The way that versioning works in IBM® Business Process Manager depends on what you are deploying–a process application, deployed from the repository in IBM Process Center, or an enterprise application deployed directly from IBM Integration Designer.
The process applications and toolkits that you deploy to a runtime environment from the Process Center are, by default, versioned. For enterprise applications, you can choose to version modules and libraries in IBM Integration Designer.
In addition, you can create versions of a human task or state machine, so that multiple versions of the task or state machine can coexist in the runtime environment.
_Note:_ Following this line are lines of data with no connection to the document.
(** *** Logarithms *)

Lemma ln_2_bounds : / 2 < ln 2 < 1.
Proof.
  split; [apply ln_lt_2|].
  rewrite <- (ln_exp 1). apply ln_increasing; [lra|].
  pose proof (exp_ineq1 1 ltac:(lra)). lra.
Qed.

Lemma ln_1p_upper (u : R) : -1 < u -> ln (1 + u) <= u.
Proof.
  intros Hu. rewrite <- (ln_exp u) at 2.
  pose proof (exp_ineq1_le u) as H.
  destruct (Req_dec (1 + u) (exp u)) as [->|Hne]; [lra|].
  apply Rlt_le, ln_increasing; lra.
Qed.

Lemma ln_1p_lower (u : R) : -1 < u -> u / (1 + u) <= ln (1 + u).
Proof.
  intros Hu.
  assert (ln (/ (1 + u)) <= - (u / (1 + u))) as H.
  { replace (/ (1 + u)) with (1 + - (u / (1 + u))) by (field; lra).
    apply ln_1p_upper.
    assert (u / (1 + u) < 1); [|lra].
    apply (Rmult_lt_reg_r (1 + u)); [lra|]. unfold Rdiv. rewrite Rmult_assoc, Rinv_l by lra. lra. }
  rewrite ln_Rinv in H by lra. lra.
Qed.

Lemma log2_perturb (y y' t : R) :
  0 < y -> 0 <= t <= / 2 -> Rabs (y' - y) <= y * t ->
  0 < y' ∧ Rabs (Spec.log2 y' - Spec.log2 y) <= 4 * t.
Proof.
  intros Hy Ht Hd. apply Rabs_le_inv in Hd.
  set (u := (y' - y) / y).
  assert (y' = y * (1 + u)) as Hy' by (unfold u; field; lra).
  assert (- t <= u <= t) as Hu.
  { unfold u. split.
    - apply (Rmult_le_reg_r y); [done|]. unfold Rdiv. rewrite Rmult_assoc, Rinv_l by lra. lra.
    - apply (Rmult_le_reg_r y); [done|]. unfold Rdiv. rewrite Rmult_assoc, Rinv_l by lra. lra. }
  assert (0 < 1 + u) by lra.
  split; [rewrite Hy'; nra|].
  pose proof ln_2_bounds as [Hl2 _].
  unfold Spec.log2. rewrite Hy', ln_mult by lra.
  replace ((ln y + ln (1 + u)) / ln 2 - ln y / ln 2) with (ln (1 + u) / ln 2) by (field; lra).
  pose proof (ln_1p_upper u ltac:(lra)) as Hup.
  pose proof (ln_1p_lower u ltac:(lra)) as Hlo.
  assert (- (2 * t) <= u / (1 + u)) as Hlo'.
  { apply (Rmult_le_reg_r (1 + u)); [lra|]. unfold Rdiv. rewrite Rmult_assoc, Rinv_l by lra. nra. }
  assert (- (2 * t) <= ln (1 + u) <= 2 * t) as Hln by lra.
  apply Rabs_le. unfold Rdiv.
  assert (0 < / ln 2 < 2) as Hinv.
  { split; [apply Rinv_0_lt_compat; lra|].
    assert (/ ln 2 < / / 2) as Hlt.
    { apply Rinv_lt_contravar; [|lra]. apply Rmult_lt_0_compat; lra. }
    by rewrite Rinv_inv in Hlt. }
  split; nra.
Qed.

Lemma ln_bpow (k : Z) : ln (bpow k) = IZR k * ln 2.
Proof.
  assert (∀ k, (0 <= k)%Z -> ln (bpow k) = IZR k * ln 2) as Hpos.
  { intros k' Hk. rewrite bpow_nonneg_exp by done.
    rewrite <- (Z2Nat.id k') at 1 by done. rewrite <- pow_IZR, ln_pow by lra.
    by rewrite INR_IZR_INZ, Z2Nat.id. }
  destruct (Z_lt_le_dec k 0) as [Hk|Hk]; [|by apply Hpos].
  rewrite (bpow_opp' k), ln_Rinv by apply bpow_pos. rewrite Hpos by lia.
  rewrite opp_IZR. lra.
Qed.

Lemma log2_bpow (k : Z) : Spec.log2 (bpow k) = IZR k.
Proof.
  unfold Spec.log2. rewrite ln_bpow. pose proof ln_2_bounds. field. lra.
Qed.

Lemma log2_le (a b : R) : 0 < a -> a <= b -> Spec.log2 a <= Spec.log2 b.
Proof.
  intros Ha Hab. unfold Spec.log2. pose proof ln_2_bounds as [Hl _].
  assert (ln a <= ln b) as Hln.
  { destruct (Req_dec a b) as [->|Hne]; [lra|]. apply Rlt_le, ln_increasing; lra. }
  apply Rmult_le_compat_r; [|done]. apply Rlt_le, Rinv_0_lt_compat. lra.
Qed.


(** *** The constants of the note mapper *)


Lemma to_R_440 : is_finite 440 = true ∧ to_R 440 = 440.
Proof. split; [reflexivity|]. to_R_num 440%float. lra. Qed.

Lemma to_R_12 : is_finite 12 = true ∧ to_R 12 = 12.
Proof. split; [reflexivity|]. to_R_num 12%float. lra. Qed.

Lemma to_R_69 : is_finite 69 = true ∧ to_R 69 = 69.
Proof. split; [reflexivity|]. to_R_num 69%float. lra. Qed.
- Versioning process applications
Versioning provides the ability for the runtime environment to identify snapshots in the lifecycle of a process application and to be able to concurrently run multiple snapshots at the same time. - Versioning modules and libraries
If a module or library is in a process application or toolkit, it takes on the life cycle of the process application or toolkit (versions, snapshots, tracks, and so on). Module and library names must be unique within the scope of a process application or toolkit. - Naming conventions
A naming convention is used to differentiate the various versions of a process application as it moves through the life cycle of updating, deploying, co-deploying, undeploying, and archiving. - Version-aware bindings
Process applications can contain SCA modules that include import and export bindings. When you co-deploy applications, the binding for each version of the application must be unique. Some bindings are automatically updated during deployment to ensure the uniqueness between versions. In other cases, you have to update the binding after deployment to ensure its uniqueness. - Version-aware dynamic invocation
You can configure mediation flow components to route messages to endpoints that are determined dynamically at run time. When you create the mediation module, you configure the endpoint lookup to use version-aware routing. - Versioning of BPEL processes
Business processes evolve over time. They need to reflect changing environments and business needs. These changes might be business-driven changes, such as changes in regulations, or optimizations of processes. Business-process applications can include long-running BPEL instances. These instances can run for weeks, months, or even years. This characteristic imposes specific requirements on the introduction of new versions of BPEL processes. - Deploying process applications with Java modules and projects
Process applications can contain custom Java EE modules and Java projects. When you co-deploy applications, the custom Java EE module for each version of the application must be unique. - Deploying process applications with business rules and selectors
If you are deploying multiple versions of a process application that includes a business rule or selector component, be aware of the way that the associated metadata is used by the versions.